Вот тогда и произошел этот налет. Они только уселись в кафе за чашкой какао, как в ушах зазвенело. Из всего, что произошло дальше, в памяти Орлиевского осталась именно эта картина – летящая в Илью оторванная рука девушки, которая сидела только что рядом с ними. Ошметки плоти, покрывшие его лицо. Дикий животный вой людей и истребителей, звон стекла и грохот обрушившихся перекрытий. Потом тишина. Везде раскуроченные остатки тел. Их много, они повсюду. А они с Ильей, абсолютно целые, одни посреди этого мертвого пространства, покрытые кровью и тишиной. Тишиной, разрывающей душу и мозг.
Илья заговорил только на следующий день. Уже в самолете, летящем в Сан-Франциско, он вдруг спросил, впервые за сутки подав голос:
–Она теперь калека?
–Та девушка? – переспросил Орлиевский, впрочем, сразу поняв, о ком речь. – Думаю, она умерла.
Илья вздрогнул, помолчал, и быстро выдохнул:
–Так лучше.
–Не думаю, – покачал головой Григорий. – Жить всегда лучше.
Илья не ответил. Они больше никогда не говорили об этом. Ни о девушке, ни о налете. А вот о не зависящем от любых условий взлете говорили всегда. Через пару лет, когда уже пришла очередь Ильи брать боем колледж, он пошел на смежную специализацию, хоть и в другой университет, в Бостон. И уже там, прекрасно совмещая это с учебой, занимался всеми видами полетов, от катаний на кайте до дельтаплана, испытав на себе все, вплоть до свободного падения с горы. Григорию иногда хотелось прикончить его самому, быстро и надежно отвернуть голову, только чтоб не видеть записей с налобной камеры брата, как тот спускается с горы без лыжни, среди валунов, под диким уклоном. Сам он всегда был далек от такого экстрима, хоть сам процесс его завораживал.
Собственно, приобрести шаттл тоже была идея его маленького братишки.
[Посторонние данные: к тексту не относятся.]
(* ===== verification/Transaction.v ===== *)
(** * The transaction: buffer, state machine and two-phase commit

    [tikv_client::Transaction] as the specification describes it
    (sections 3, 4.2, 5 and 7), written against the [Backend] interface:
    every operation takes the transaction and the backend state and
    returns its result with both updated.

    - reads ([get], [get_for_update], [batch_get], [scan], [scan_keys])
      see the buffer first, then the backend at the start timestamp;
    - writes ([put], [delete]) only touch the buffer;
    - the commit is split into [prewrite_primary], [prewrite_secondary],
      [commit_primary] and [commit_secondary], and [commit] runs the four;
      prewrites retry lock conflicts under the transaction's lock
      back-off ([Backoff.retry_lock]);
    - [rollback] discards the buffer and erases the locks it installed;
    - every operation but [rollback] requires the status its step of the
      state machine starts from and fails with [InvalidState] otherwise. *)

From S2P Require Import Prelude Ffi Buffer Backoff Mvcc.

Inductive TxnMode := Optimistic | Pessimistic.

Inductive TxnStatus :=
| Active
| Prewriting
| Committing
| Committed
| RolledBack
| Failed.

#[export] Instance TxnStatus_eq_dec : EqDecision TxnStatus.
Proof. solve_decision. Defined.

Definition terminal (st : TxnStatus) : bool :=
  match st with Committed | RolledBack | Failed => true | _ => false end.

Record Transaction := mkTxn {
  txn_mode : TxnMode;
  start_ts : Z;
  buffer : Buffer;
  status : TxnStatus;
  lock_backoff : Backoff;
  (** keys locked by [get_for_update] *)
  locked : list bytes;
  (** the primary and the start timestamp the locks carry, fixed by the
      prewrite that ran *)
  primary : option bytes;
  lock_start : Z;
  commit_ts : option Z;
}.

Module Txn.

Definition new (mode : TxnMode) (ts : Z) (bo : Backoff) : Transaction :=
  mkTxn mode ts [] Active bo [] None ts None.

Definition set_buffer (t : Transaction) (b : Buffer) : Transaction :=
  mkTxn (txn_mode t) (start_ts t) b (status t) (lock_backoff t) (locked t)
    (primary t) (lock_start t) (commit_ts t).
Definition set_status (t : Transaction) (st : TxnStatus) : Transaction :=
  mkTxn (txn_mode t) (start_ts t) (buffer t) st (lock_backoff t) (locked t)
    (primary t) (lock_start t) (commit_ts t).
Definition set_locked (t : Transaction) (ks : list bytes) : Transaction :=
  mkTxn (txn_mode t) (start_ts t) (buffer t) (status t) (lock_backoff t) ks
    (primary t) (lock_start t) (commit_ts t).
Definition set_prewritten (t : Transaction) (p : bytes) (ts : Z) : Transaction :=
  mkTxn (txn_mode t) (start_ts t) (buffer t) Prewriting (lock_backoff t) (locked t)
    (Some p) ts (commit_ts t).
Definition set_committing (t : Transaction) (c : Z) : Transaction :=
  mkTxn (txn_mode t) (start_ts t) (buffer t) Committing (lock_backoff t) (locked t)
    (primary t) (lock_start t) (Some c).

(** The operations of a transaction, as the labels of its steps. *)
Inductive Op :=
| OGet (k : bytes)
| OGetForUpdate (k : bytes)
| OBatchGet (ks : list bytes)
| OScan (r : BoundRange) (limit : nat)
| OScanKeys (r : BoundRange) (limit : nat)
| OPut (k v : bytes)
| ODelete (k : bytes)
| OPrewritePrimary (pk : option bytes)
| OPrewriteSecondary (p : bytes) (ts : Z)
| OCommitPrimary
| OCommitSecondary (c : Z)
| OCommit
| ORollback.

(** The edges of the state machine of section 4.2 (staying in place
    included): [Active] to [Committed] is [commit] of a read-only
    transaction or the four steps at once, [Prewriting] to [Committed]
    is [commit_secondary] of a transaction that prewrote secondaries
    for another one's primary, [Failed] to [RolledBack] the clean-up of
    a failed prewrite. *)
Definition allowed (st st' : TxnStatus) : bool :=
  bool_decide (st = st') ||
  match st, st' with
  | Active, (Prewriting | Failed | RolledBack | Committed) => true
  | Prewriting, (Committing | Committed | Failed | RolledBack) => true
  | Committing, Committed => true
  | Failed, RolledBack => true
  | _, _ => false
  end.

Section Ops.
Context {S : Type} `{Backend S}.
(** What other clients do to the backend while a prewrite sleeps. *)
Variable wait : Z -> S -> S.

Abbreviation out A := (result A * Transaction * S)%type.

Definition guard {A} (ok : TxnStatus -> bool) (t : Transaction) (s : S)
    (k : out A) : out A :=
  if ok (status t) then k else (Err InvalidState, t, s).

Definition is_active (st : TxnStatus) : bool := bool_decide (st = Active).

(** ** Reads *)

Definition get (t : Transaction) (s : S) (k : bytes) : out (option bytes) :=
  guard is_active t s
    match Buffer.lookup (buffer t) k with
    | Some m => (Ok (Buffer.get_or (buffer t) k None), t, s)
    | None => (kv_read s k (start_ts t), t, s)
    end.

(** Pessimistic mode locks the key first; optimistic mode is a read. *)
Definition get_for_update (t : Transaction) (s : S) (k : bytes) : out (option bytes) :=
  guard is_active t s
    match txn_mode t with
    | Optimistic => get t s k
    | Pessimistic =>
        match kv_lock s k k (start_ts t) with
        | Err e => (Err e, t, s)
        | Ok s' => get (set_locked t (k :: locked t)) s' k
        end
    end.

(** One key of [batch_get]: the buffer, else the backend. *)
Definition batch_step (k : bytes) (acc : out (list (bytes * bytes))) : out (list (bytes * bytes)) :=
  match acc with
  | (Ok l, t1, s1) =>
      match Buffer.lookup (buffer t1) k with
      | Some _ => (Ok (default l ((fun v => (k, v) :: l) <$> Buffer.get_or (buffer t1) k None)), t1, s1)
      | None =>
          match kv_read s1 k (start_ts t1) with
          | Ok o => (Ok (default l ((fun v => (k, v) :: l) <$> o)), t1, s1)
          | Err e => (Err e, t1, s1)
          end
      end
  | err => err
  end.

(** Keys without a value are left out; a repeated key is read once. *)
Definition batch_get (t : Transaction) (s : S) (ks : list bytes)
    : out (list (bytes * bytes)) :=
  guard is_active t s (fold_right batch_step (Ok [], t, s) (remove_dups ks)).

Definition scan (t : Transaction) (s : S) (r : BoundRange) (limit : nat)
    : out (list (bytes * bytes)) :=
  guard is_active t s
    match kv_scan s r (start_ts t) with
    | Ok kvs => (Ok (Buffer.merge_scan (buffer t) kvs r limit), t, s)
    | Err e => (Err e, t, s)
    end.

Definition scan_keys (t : Transaction) (s : S) (r : BoundRange) (limit : nat)
    : out (list bytes) :=
  match scan t s r limit with
  | (r', t', s') => (result_map (fmap fst) r', t', s')
  end.

(** ** Writes *)

Definition put (t : Transaction) (s : S) (k v : bytes) : out unit :=
  guard is_active t s (Ok tt, set_buffer t (Buffer.put (buffer t) k v), s).

Definition delete (t : Transaction) (s : S) (k : bytes) : out unit :=
  guard is_active t s (Ok tt, set_buffer t (Buffer.delete (buffer t) k), s).

(** ** Two-phase commit *)

(** One prewrite under the lock back-off (a clone of the policy per
    request; [max_attempts] bounds the retries). *)
Definition prewrite_retry (t : Transaction) (s : S) (k : bytes) (m : Mutation)
    (p : bytes) (ts : Z) : result unit * S :=
  let bo := lock_backoff t in
  match Backoff.retry_lock wait
          (fun s0 => result_map (fun s1 => (tt, s1)) (kv_prewrite s0 k m p ts))
          (Z.to_nat (max_attempts bo)) bo s with
  | (Ok (_, s'), _, _) => (Ok tt, s')
  | (Err e, _, s') => (Err e, s')
  end.

Fixpoint prewrite_all (t : Transaction) (s : S) (muts : Buffer) (p : bytes) (ts : Z)
    : result unit * S :=
  match muts with
  | [] => (Ok tt, s)
  | (k, m) :: muts' =>
      match prewrite_retry t s k m p ts with
      | (Ok _, s') => prewrite_all t s' muts' p ts
      | err => err
      end
  end.

(** The primary is the caller's key, or the first key of the buffer. *)
Definition prewrite_primary (t : Transaction) (s : S) (pk : option bytes)
    : out (bytes * Z) :=
  guard is_active t s
    match default (Buffer.first_key (buffer t)) (Some <$> pk) with
    | None => (Err NoMutations, t, s)
    | Some p =>
        match Buffer.lookup (buffer t) p with
        | None => (Err NoMutations, t, s)
        | Some m =>
            match prewrite_retry t s p m p (start_ts t) with
            | (Ok _, s') => (Ok (p, start_ts t), set_prewritten t p (start_ts t), s')
            | (Err e, s') => (Err e, set_status t Failed, s')
            end
        end
    end.
(* ===== verification/Bridge.v ===== *)
(** * The functions of the bridge ([lib.rs])

    One definition per function of [lib.rs] that the [extern "Rust"]
    block exports, written as the function is: its conversions of the
    C++ arguments ([as_bytes().to_owned()], [to_bound_range],
    [Timestamp::from_version], an empty primary key read as "none"),
    the [tikv_client] call it blocks on (the engine of [Transaction] and
    the backend of [Mvcc]), and the conversion of the result into the
    bridge's structs.  A [CxxString] is its bytes; the backend state
    the client's connection reaches is passed explicitly, next to the
    transaction or snapshot the function borrows mutably. *)

From S2P Require Import Prelude Ffi Buffer Timestamp Backoff Mvcc Transaction.

(** [tikv_client::Snapshot]: a read-only view at a timestamp. *)
Record Snapshot := mkSnapshot { snap_ts : Z }.

(** The lock back-offs of the library's default retry options:
    [RetryOptions::default_optimistic] ([begin_optimistic], and the
    base of [transaction_client_begin_optimistic_with_option]) retries
    lock conflicts with [no_jitter_backoff(2, 500, 10)];
    [RetryOptions::default_pessimistic] ([begin_pessimistic]) does not
    retry them ([no_backoff]). *)
Definition default_lock_backoff : Backoff := Backoff.no_jitter_backoff 2 500 10.
Definition pessimistic_lock_backoff : Backoff := Backoff.no_backoff.

Section Bridge.
Context {S : Type} `{Backend S}.
Variable wait : Z -> S -> S.

Definition map_out {A B} (f : A -> B) (r : result A * Transaction * S) : result B * Transaction * S :=
  match r with (r', t', s') => (result_map f r', t', s') end.

(** ** [TransactionClient] *)

(** lib.rs 288-292 *)
Definition transaction_client_begin (s : S) : result Transaction * S :=
  let '(ts, s') := kv_fetch_ts s in (Ok (Txn.new Optimistic ts default_lock_backoff), s').

(** lib.rs 294-298 *)
Definition transaction_client_begin_pessimistic (s : S) : result Transaction * S :=
  let '(ts, s') := kv_fetch_ts s in (Ok (Txn.new Pessimistic ts pessimistic_lock_backoff), s').

(** lib.rs 300-314: the optimistic options with the lock back-off
    replaced, a fresh timestamp, a transaction with those options. *)
Definition transaction_client_begin_optimistic_with_option (s : S) (retry : Z)
    : result Transaction * S :=
  let lock_backoff := Backoff.no_jitter_backoff 2 500 retry in
  let '(timestamp, s') := kv_fetch_ts s in
  (Ok (Txn.new Optimistic timestamp lock_backoff), s').

(** lib.rs 283-286 *)
Definition client_gc (s : S) (safepoint : Z) : result bool * S :=
  let safepoint := Timestamp.from_version safepoint in
  let '(b, s') := kv_gc s (Timestamp.version safepoint) in (Ok b, s').

(** lib.rs 536-539 *)
Definition current_timestamp (s : S) : result Z * S :=
  let '(timestamp, s') := kv_fetch_ts s in (Ok timestamp, s').

(** ** [Transaction] *)

(** lib.rs 316-327 *)
Definition transaction_get (t : Transaction) (s : S) (key : bytes)
    : result OptionalValue * Transaction * S :=
  map_out optional_value_of (Txn.get t s key).

(** lib.rs 329-343 *)
Definition transaction_get_for_update (t : Transaction) (s : S) (key : bytes)
    : result OptionalValue * Transaction * S :=
  map_out optional_value_of (Txn.get_for_update t s key).

(** lib.rs 345-358 *)
Definition transaction_batch_get (t : Transaction) (s : S) (keys : list bytes)
    : result (list KvPair) * Transaction * S :=
  map_out (fmap kv_pair_of) (Txn.batch_get t s keys).

(** lib.rs 360-373: [unimplemented!], a panic. *)
Definition transaction_batch_get_for_update (t : Transaction) (s : S) (keys : list bytes)
    : result (list KvPair) * Transaction * S :=
  (Err Panicked, t, s).

(** lib.rs 375-392: the range is built before the transaction is
    touched. *)
Definition transaction_scan (t : Transaction) (s : S) (start : bytes) (start_bound : Bound)
    (end_ : bytes) (end_bound : Bound) (limit : Z) : result (list KvPair) * Transaction * S :=
  match to_bound_range start start_bound end_ end_bound with
  | Err e => (Err e, t, s)
  | Ok range => map_out (fmap kv_pair_of) (Txn.scan t s range (Z.to_nat limit))
  end.

(** lib.rs 394-408 *)
Definition transaction_scan_keys (t : Transaction) (s : S) (start : bytes) (start_bound : Bound)
    (end_ : bytes) (end_bound : Bound) (limit : Z) : result (list Key) * Transaction * S :=
  match to_bound_range start start_bound end_ end_bound with
  | Err e => (Err e, t, s)
  | Ok range => map_out (fmap key_of) (Txn.scan_keys t s range (Z.to_nat limit))
  end.

(** lib.rs 410-417 *)
Definition transaction_put (t : Transaction) (s : S) (key val : bytes)
    : result unit * Transaction * S :=
  map_out (fun _ => tt) (Txn.put t s key val).

(** lib.rs 419-422 *)
Definition transaction_delete (t : Transaction) (s : S) (key : bytes)
    : result unit * Transaction * S :=
  map_out (fun _ => tt) (Txn.delete t s key).

(** lib.rs 424-427: the commit timestamp is dropped. *)
Definition transaction_commit (t : Transaction) (s : S) : result unit * Transaction * S :=
  map_out (fun _ => tt) (Txn.commit wait t s).

(** lib.rs 429-432 *)
Definition transaction_rollback (t : Transaction) (s : S) : result unit * Transaction * S :=
  map_out (fun _ => tt) (Txn.rollback t s).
Как и пройти школу астронавтов. Денег последний проект, выпестованный во время войны и даже в чем-то благодаря ей, принес такое количество, что можно было позволить себе больше, чем рисовали самые смелые мечты Орлиевского. И вложение средств в новый тип кораблей было очень верным с точки зрения тенденций космоса. К 2028 Орлиевский стал обладателем 2х шаттлов транспортников, членом Трансатлантического Космического Альянса, имел сенсор-допуск пилота высшей категории. И команду из четырех человек, ближе которых у него не было никого. Второй пилот Илья Орлиевский, механик Адэхи Родригес и астромедик Анна Валенсия. На каждого из них он мог бы рассчитывать, как на самого себя вплоть до последнего времени.
Вплоть до последнего времени. Григорий поморщился. Последнее время все начало разваливаться на куски, со всех сторон вроде бы четко выстроенной схемы его, Орлиевского, существования наметились надломы и трещины. Рушилось, разваливалось на куски то, что казалось железобетонным.
Илья. Григорий посмотрел на постаревшее, скомканное лицо брата. Ему всего 27 лет, а глаза старика. Во время одного из экстремальных спусков лыжа наехала на валун. Ногу вывернуло, затащило под камень и раздробило настолько, что собрать месиво потрескавшихся костей и хрящей не взялся ни один технолог – ортопед. Это было за пределами возможностей даже этой новой, всемогущей медицины. Но и это не было приговором. Генри Рассел, к которому Григорий немедленно обратился по рекомендации, был настроен оптимистично и утверждал, что процент приживления очень высок, и что уже скоро Илья будет с новой ногой. В это поверили все, кроме Ильи. Он стеклянными глазами смотрел на обрубленное колено и не вступал ни в какие обсуждения. Но и не сопротивлялся чужим решениям, покорно следовал всем рекомендациям, дважды прошел через приживление и все сопутствующие манипуляции и даже ни разу не изрек ничего напоминающего «ну я так и знал». Он просто молчал. Знал, что остался без ноги, и молчал. И Григорий подозревал, что за картина стоит перед внутренним взором брата, хоть они ни разу не заговорили об этом. Илья подал голос только тогда, когда речь зашла о протезе, выдал четкое решительное «нет» и окончательно закрылся. И это был самый крупный отколотый кусок от мира Григория Орлиевского. Было и другое, но это, пожалуй, доставляло больше всего боли.